けれど、実は私はこの乙女ゲームを知らない。転生前に何個か嗜んだこともあったけれど、キャラ名には一切の聞き覚えもなかった。

 よって、細かいストーリーなんて何も知らないけれど、貴族学校入学式から、乙女ゲーム王道テンプレ展開で進んで行った。

 デニス王子の婚約者である私は、悪役令嬢の役割だった。

 とりあえず断罪はされたくないからと、なるべく彼らを避けて通るものの、そんな努力をあざ笑うかのようにして、私はいつの間にか悪役令嬢になっていた。

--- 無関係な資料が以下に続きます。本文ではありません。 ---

(* ===== verification/AllocationRunner.v ===== *)
(** * The allocation runner

    [src/wca/runners/allocation.py]: boxing raw allocations, start-up of RDT and
    the body of one iteration, which asks the allocator for new allocations,
    validates them, computes what changes with respect to the current ones and
    performs only the change.  The allocator and the storages are parameters. *)
From S2P Require Export World Allocations CgroupsAllocations ResctrlAllocations Tasks.

(** ** All allocation values *)
Inductive alloc_value (F : Type) : Type :=
  | CgroupV (v : cgroup_value (world F))
  | RdtV (v : RDTAllocationValue F).
Arguments CgroupV {F} _.
Arguments RdtV {F} _.

Definition map_changeset {A B} (f : A → B) (tc : A * option A) : B * option B :=
  (f tc.1, f <$> tc.2).

Section values.
  Context {F : Type} `{FileSystem F} `{PyFloatRepr} `{Syscalls F}.
  Implicit Types (v cur : alloc_value F).

(** Dynamic dispatch on the class of the value; comparing values of unrelated
    classes fails the assertions of the code. *)
Definition alloc_changeset v (current : option (alloc_value F))
    : result (alloc_value F * option (alloc_value F)) :=
  match v, current with
  | CgroupV a, None => map_changeset CgroupV <$> cgroup_value_changeset a None
  | CgroupV a, Some (CgroupV b) => map_changeset CgroupV <$> cgroup_value_changeset a (Some b)
  | RdtV a, None => map_changeset RdtV <$> rdt_calculate_changeset a None
  | RdtV a, Some (RdtV b) => map_changeset RdtV <$> rdt_calculate_changeset a (Some b)
  | _, _ => Raise AssertionError
  end.

#[export] Instance alloc_value_AllocationValue : AllocationValue (world F) (alloc_value F) := {
  calculate_changeset := alloc_changeset;
  generate_metrics v := match v with
                        | CgroupV a => cgroup_value_metrics a
                        | RdtV a => rdt_generate_metrics a
                        end;
  validate v := match v with
                | CgroupV a => lift (cgroup_value_validate a)
                | RdtV a => rdt_validate a
                end;
  perform_allocations v := match v with
                           | CgroupV a => cgroup_value_perform a
                           | RdtV a => rdt_perform_allocations a
                           end
}.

 やってもいない悪事もいつの間にかやっている事にされて、品行方正なデニス王子が庇うエリカ様は、いつも悲劇のヒロイン顔だった。

 ゲームの強制力というものかもしれないけれど、私が悪役であれば彼らにはとても都合が良くなる。私ではない証拠を提示しても、決して認めてはくれなかった。

 そして、私はそんな二人に対して、心からの苛立ちを感じていた。自分たち二人が幸せになるなら、私を不幸にしても良いよねと思って居るに違いないからだ。

 だから、私は二人が一番に嫌がるだろうことをしてやろうと、以前から考えていた。